Shane blinked as the lights in the room went off then back on, then off, leaving the room lit only by red safety lights. His monitor flickered as well, changing views without command several times then went off. He looked over to the general just as a heavyset Air Force officer burst through the doors to the command center and stumbled down to the J-2 desk.
Most of the officers and NCOs in the room were muttering or questioning what had happened but Shane leaned back in his chair to watch the general. The major knew that there wasn’t anything in his area of control, or expertise, to be done about whatever was happening. All he could do was wait a few moments to see if things calmed down. And he wanted to watch what Riggs was going to do.
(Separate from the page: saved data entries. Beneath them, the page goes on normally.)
(* ===== verification/Thread.v ===== *)
(** * Blocking threads

    [Thread::asyncBlockCurrent] and what can wake it up: the completion of the operation,
    work that is posted to the queues of the thread, and conditions that others raise
    (thread.hpp, thread.cpp and work-queue.cpp of thor).  The thread runs on the scheduler
    of [Scheduler]; everybody else is an agent.  A step is one access to an atomic variable
    or one section under the mutex of the thread or of a work queue.

    A section that ends in [commitReschedule] is one step: the mutex is released just
    before the commit, which reads nothing that a [resume] in between writes.  The thread
    waits at the passive level, at which both its work queues run; work that the thread
    posts to itself is left out. *)
From Stdlib Require Import ZArith Lia.
From stdpp Require Import base list numbers option.
From S2P Require Import Prelude Scheduler.
Open Scope Z_scope.

(** ** Conditions *)
Definition cpuMigration : Z := 1.
Definition passiveWq : Z := 2.
Definition exceptionalWq : Z := 4.
Definition interrupt : Z := 8.
Definition terminate : Z := 16.
Definition cancelConditions : Z := Z.lor interrupt terminate.
Definition wqConditions : Z := Z.lor passiveWq exceptionalWq.
Definition some_of (pending mask : Z) : bool := negb (Z.land pending mask =? 0).

Inductive RunState := kRunActive | kRunDeferred | kRunBlocked.
#[export] Instance RunState_eq_dec : EqDecision RunState.
Proof. solve_decision. Defined.
Inductive Wq := Passive | Exceptional.
#[export] Instance Wq_eq_dec : EqDecision Wq.
Proof. solve_decision. Defined.
Definition wq_condition (w : Wq) : Z := match w with Passive => passiveWq | Exceptional => exceptionalWq end.
(** A worklet; [completes]: it sets the result of the operation. *)
Record Worklet := MkWorklet { wl_id : nat; completes : bool }.

(** ** Everybody else *)
Inductive agent :=
  | AComplete                  (* [set_value], about to store [done] *)
  | AUnblock                   (* [unblockOther], about to exchange the latch *)
  | AUnblockLocked             (* [unblockOther], about to take the mutex *)
  | ARaise (c : Z)             (* [raiseCondition_], about to take the mutex *)
  | APost (w : Wq) (k : Worklet). (* [WorkQueue::post], about to take the mutex *)
(** ** The thread *)
Inductive tpc :=
  | TCheckDone                                        (* the head of the loop *)
  | TLoad                                             (* [_pendingConditions.load] of the loop *)
  | TRunWqs                                           (* [_pendingConditions.load] of [runWqs] *)
  | TRun (w : Wq) (again : bool)                      (* [WorkQueue::run], about to take its work *)
  | TWork (w : Wq) (again : bool) (l : list Worklet)  (* the worklets of [run] *)
  | TStored (w : Wq) (again : bool) (l : list Worklet)  (* a worklet has stored [done] *)
  | TUnblock (w : Wq) (again : bool) (l : list Worklet) (* a worklet is in [unblockOther], about to take the mutex *)
  | TClear (w : Wq)                                   (* about to clear the condition *)
  | TRecheck (w : Wq)                                 (* [check] after the condition was cleared *)
  | TBlock (c : Z)                                    (* [blockCurrent], about to exchange the latch *)
  | TLocked (c : Z)                                   (* [blockCurrent], about to take the mutex *)
  | TReturned.

Record World := MkWorld {
  sched : Scheduler;
  tid : nat;
  runState : RunState;
  unblockLatch : bool;
  pendingConditions : Z;
  unblockConditions : Z;
  opDone : bool;
  interruptible : bool;
  effectiveCancel : Z;
  lockedQueue : Wq → list Worklet;
  pc : tpc;
  agents : list agent;
  started : bool;        (* somebody has taken on to complete the operation *)
  posted : list nat;     (* the worklets that were posted, and those that ran *)
  ran : list nat;
}.
Definition set_sched (x : World) (s : Scheduler) (r : RunState) : World := MkWorld s (tid x) r (unblockLatch x) (pendingConditions x) (unblockConditions x) (opDone x) (interruptible x) (effectiveCancel x) (lockedQueue x) (pc x) (agents x) (started x) (posted x) (ran x).
Definition set_latch (x : World) (b : bool) : World := MkWorld (sched x) (tid x) (runState x) b (pendingConditions x) (unblockConditions x) (opDone x) (interruptible x) (effectiveCancel x) (lockedQueue x) (pc x) (agents x) (started x) (posted x) (ran x).
Definition set_conditions (x : World) (c : Z) : World := MkWorld (sched x) (tid x) (runState x) (unblockLatch x) c (unblockConditions x) (opDone x) (interruptible x) (effectiveCancel x) (lockedQueue x) (pc x) (agents x) (started x) (posted x) (ran x).
Definition set_unblock (x : World) (c : Z) : World := MkWorld (sched x) (tid x) (runState x) (unblockLatch x) (pendingConditions x) c (opDone x) (interruptible x) (effectiveCancel x) (lockedQueue x) (pc x) (agents x) (started x) (posted x) (ran x).
Definition set_done (x : World) : World := MkWorld (sched x) (tid x) (runState x) (unblockLatch x) (pendingConditions x) (unblockConditions x) true (interruptible x) (effectiveCancel x) (lockedQueue x) (pc x) (agents x) (started x) (posted x) (ran x).
Definition cancel (x : World) : World := MkWorld (sched x) (tid x) (runState x) (unblockLatch x) (pendingConditions x) (unblockConditions x) (opDone x) false (effectiveCancel x) (lockedQueue x) (pc x) (agents x) (started x) (posted x) (ran x).
Definition set_locked (x : World) (w : Wq) (l : list Worklet) : World := MkWorld (sched x) (tid x) (runState x) (unblockLatch x) (pendingConditions x) (unblockConditions x) (opDone x) (interruptible x) (effectiveCancel x) (λ v, if decide (v = w) then l else lockedQueue x v) (pc x) (agents x) (started x) (posted x) (ran x).
Definition goto (x : World) (p : tpc) : World := MkWorld (sched x) (tid x) (runState x) (unblockLatch x) (pendingConditions x) (unblockConditions x) (opDone x) (interruptible x) (effectiveCancel x) (lockedQueue x) p (agents x) (started x) (posted x) (ran x).
Definition set_agents (x : World) (l : list agent) : World := MkWorld (sched x) (tid x) (runState x) (unblockLatch x) (pendingConditions x) (unblockConditions x) (opDone x) (interruptible x) (effectiveCancel x) (lockedQueue x) (pc x) l (started x) (posted x) (ran x).
Definition set_started (x : World) : World := MkWorld (sched x) (tid x) (runState x) (unblockLatch x) (pendingConditions x) (unblockConditions x) (opDone x) (interruptible x) (effectiveCancel x) (lockedQueue x) (pc x) (agents x) true (posted x) (ran x).
Definition log_post (x : World) (k : nat) : World := MkWorld (sched x) (tid x) (runState x) (unblockLatch x) (pendingConditions x) (unblockConditions x) (opDone x) (interruptible x) (effectiveCancel x) (lockedQueue x) (pc x) (agents x) (started x) (posted x ++ [k]) (ran x).
Definition log_run (x : World) (k : nat) : World := MkWorld (sched x) (tid x) (runState x) (unblockLatch x) (pendingConditions x) (unblockConditions x) (opDone x) (interruptible x) (effectiveCancel x) (lockedQueue x) (pc x) (agents x) (started x) (posted x) (ran x ++ [k]).

Section heap.
Context `{!PairingHeap}.

(** The section of [unblockOther] *)
Definition unblock_locked (x : World) (here : bool) : outcome World :=
  if decide (runState x = kRunBlocked) then s ← resume (sched x) (tid x) here; Ret (set_sched x s kRunDeferred) else Ret x.
(** The section of [raiseCondition_]; what the caller does after it *)
Definition raise_locked (x : World) (c : Z) : World * list agent :=
  let pending := pendingConditions x in
  let x := set_conditions x (Z.lor pending c) in
  if some_of pending c then (x, [])
  else if decide (runState x = kRunBlocked) then if some_of (unblockConditions x) c then (x, [AUnblock]) else (x, [])
  else (x, []).
(** The store of [set_value]: the state of the operation lives until [asyncBlockCurrent] returns. *)
Definition store_done (x : World) : outcome World :=
  assert! negb (opDone x);
  match pc x with TReturned => Stop NullDereference | _ => Ret (set_done x) end.
(** The section of [WorkQueue::post]; the first worklet calls [wakeup]. *)
Definition post_locked (x : World) (w : Wq) (k : Worklet) : World * list agent :=
  let invokeWakeup := match lockedQueue x w with [] => true | _ => false end in
  (log_post (set_locked x w (lockedQueue x w ++ [k])) (wl_id k), if invokeWakeup then [ARaise (wq_condition w)] else []).
(** One step of an agent, and what it does next *)
Definition agent_step (x : World) (a : agent) (here : bool) : outcome (World * list agent) :=
  match a with
  | AComplete => x ← store_done x; Ret (x, [AUnblock])
  | AUnblock => Ret (set_latch x true, if unblockLatch x then [] else [AUnblockLocked])
  | AUnblockLocked => x ← unblock_locked x here; Ret (x, [])
  | ARaise c => Ret (raise_locked x c)
  | APost w k => Ret (post_locked x w k)
  end.
Definition run_agent (x : World) (n : nat) (here : bool) : outcome World :=
  match agents x !! n with
  | None => Ret x
  | Some a => r ← agent_step x a here; Ret (set_agents r.1 (take n (agents x) ++ r.2 ++ drop (S n) (agents x)))
  end.

(** The section of [WorkQueue::run] *)
Definition take_work (x : World) (w : Wq) (again : bool) : World := goto (set_locked x w []) (TWork w again (lockedQueue x w)).
(** The section of [blockCurrent] *)
Definition block_locked (x : World) (c now later : Z) : outcome World :=
  if unblockLatch x then Ret (goto x TCheckDone)
  else if some_of (pendingConditions x) c then Ret (goto x TCheckDone)
  else
    assert! bool_decide (runState x = kRunActive);
    s ← blockCurrent (sched x) now later;
    Ret (goto (set_unblock (set_sched x s kRunBlocked) c) TCheckDone).
(** One step of the thread *)
Definition after_run (w : Wq) (again : bool) : tpc := if again then TCheckDone else TClear w.
Definition thread_step (x : World) (now later : Z) : outcome World :=
  match pc x with
  | TCheckDone => Ret (goto x (if opDone x then TReturned else TLoad))
  | TLoad =>
      let pending := pendingConditions x in
      if some_of pending wqConditions then Ret (goto x TRunWqs)
      else if interruptible x && some_of pending (effectiveCancel x) then Ret (goto (cancel x) TCheckDone)
      else Ret (goto x (TBlock (if interruptible x then Z.lor wqConditions (effectiveCancel x) else wqConditions)))
  | TRunWqs =>
      let pending := pendingConditions x in
      Ret (goto x (if some_of pending exceptionalWq then TRun Exceptional false else if some_of pending passiveWq then TRun Passive false else TCheckDone))
  | TRun w again => Ret (take_work x w again)
  | TWork w again [] => Ret (goto x (after_run w again))
  | TWork w again (k :: l) =>
      let x := log_run x (wl_id k) in
      if completes k then x ← store_done x; Ret (goto x (TStored w again l)) else Ret (goto x (TWork w again l))
  | TStored w again l => Ret (goto (set_latch x true) (if unblockLatch x then TWork w again l else TUnblock w again l))
  | TUnblock w again l => x ← unblock_locked x true; Ret (goto x (TWork w again l))
  | TClear w => Ret (goto (set_conditions x (Z.ldiff (pendingConditions x) (wq_condition w))) (TRecheck w))
  | TRecheck w => Ret (goto x (match lockedQueue x w with [] => TCheckDone | _ => TRun w true end))
  | TBlock c => Ret (goto (set_latch x false) (if unblockLatch x then TCheckDone else TLocked c))
  | TLocked c => block_locked x c now later
  | TReturned => Ret x
  end.

(** [_runState] when the scheduler switches from and to the thread: [handlePreemption],
    [deferCurrent] and [invoke] *)
Definition switched (x : World) (s : Scheduler) : outcome World :=
  match is_current (sched x) (tid x), is_current s (tid x) with
  | true, true => assert! bool_decide (runState x = kRunActive); Ret (set_sched x s kRunActive)
  | true, false => assert! bool_decide (runState x = kRunActive); Ret (set_sched x s kRunDeferred)
  | false, true => assert! bool_decide (runState x = kRunDeferred); Ret (set_sched x s kRunActive)
  | false, false => Ret (set_sched x s (runState x))
  end.

Inductive wevent :=
  | WThread (now later : Z)
  | WAgent (n : nat) (here : bool)
  | WSpawn (a : agent)
  | WSched (ev : event).
Definition wexec (x : World) (ev : wevent) : outcome World :=
  match ev with
  | WThread now later => if is_current (sched x) (tid x) then thread_step x now later else Ret x
  | WAgent n here => run_agent x n here
  | WSpawn a =>
      let x := match a with AComplete | APost _ (MkWorklet _ true) => set_started x | _ => x end in
      Ret (set_agents x (agents x ++ [a]))
  | WSched ev => s ← exec (sched x) ev; switched x s
  end.
(** Agents that come: the operation is completed once; conditions are those of the code. *)
Definition spawn_ok (x : World) (a : agent) : Prop :=
  match a with
  | AComplete | APost _ (MkWorklet _ true) => started x = false
  | ARaise c => c = cpuMigration ∨ c = interrupt ∨ c = terminate
  | AUnblock | APost _ _ => True
  | AUnblockLocked => False
  end.
(** Events of the scheduler that others cause: the thread is resumed, blocks and ends only by itself. *)
Definition others (x : World) (ev : event) : Prop :=
  match ev with
  | EvResume i _ => i ≠ tid x
  | EvAssociate i _ => i ≠ tid x
  | EvBlock _ _ | EvMigrate _ _ | EvMigrateHere _ _ => is_current (sched x) (tid x) = false
  | EvTerminate wakes _ _ => is_current (sched x) (tid x) = false ∧ tid x ∉ wakes
  | _ => True
  end.
Definition wallowed (t : Z) (x : World) (ev : wevent) : Prop :=
  match ev with
  | WThread now later => t ≤ now ≤ later
  | WAgent _ _ => True
  | WSpawn a => spawn_ok x a
  | WSched ev => allowed t (sched x) ev ∧ others x ev
  end.
Definition wends (t : Z) (x : World) (ev : wevent) : Z :=
  match ev with WThread now later => later | WSched ev => ends t ev | _ => t end.
(** A thread that runs and starts to wait for an operation; the latch and conditions may be
    left from before. *)
Definition wait_start (s : Scheduler) (id : nat) (latch : bool) (pending : Z) (inter : bool) (masked : Z) : World :=
  MkWorld s id kRunActive latch pending 0 false inter (Z.ldiff cancelConditions masked) (λ _, []) TCheckDone [] false [] [].
Inductive wreachable : Z → World → Prop :=
  | wreach_start t s id latch pending inter masked : reachable t s → is_current s id = true → wreachable t (wait_start s id latch pending inter masked)
  | wreach_event t x ev x' : wreachable t x → wallowed t x ev → wexec x ev = Ret x' → wreachable (wends t x ev) x'.
End heap.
The J-2 listened to the heavyset lieutenant and then swore and got up and headed for the general. Other senior officers were closing in around the commander but the J-2, despite being a shrimp and outranked by most of them, shoved his way through and leaned over to whisper in Riggs’s ear. Given that a colonel was whispering in the other ear at the same time, Riggs seemed to be taking both conversations in.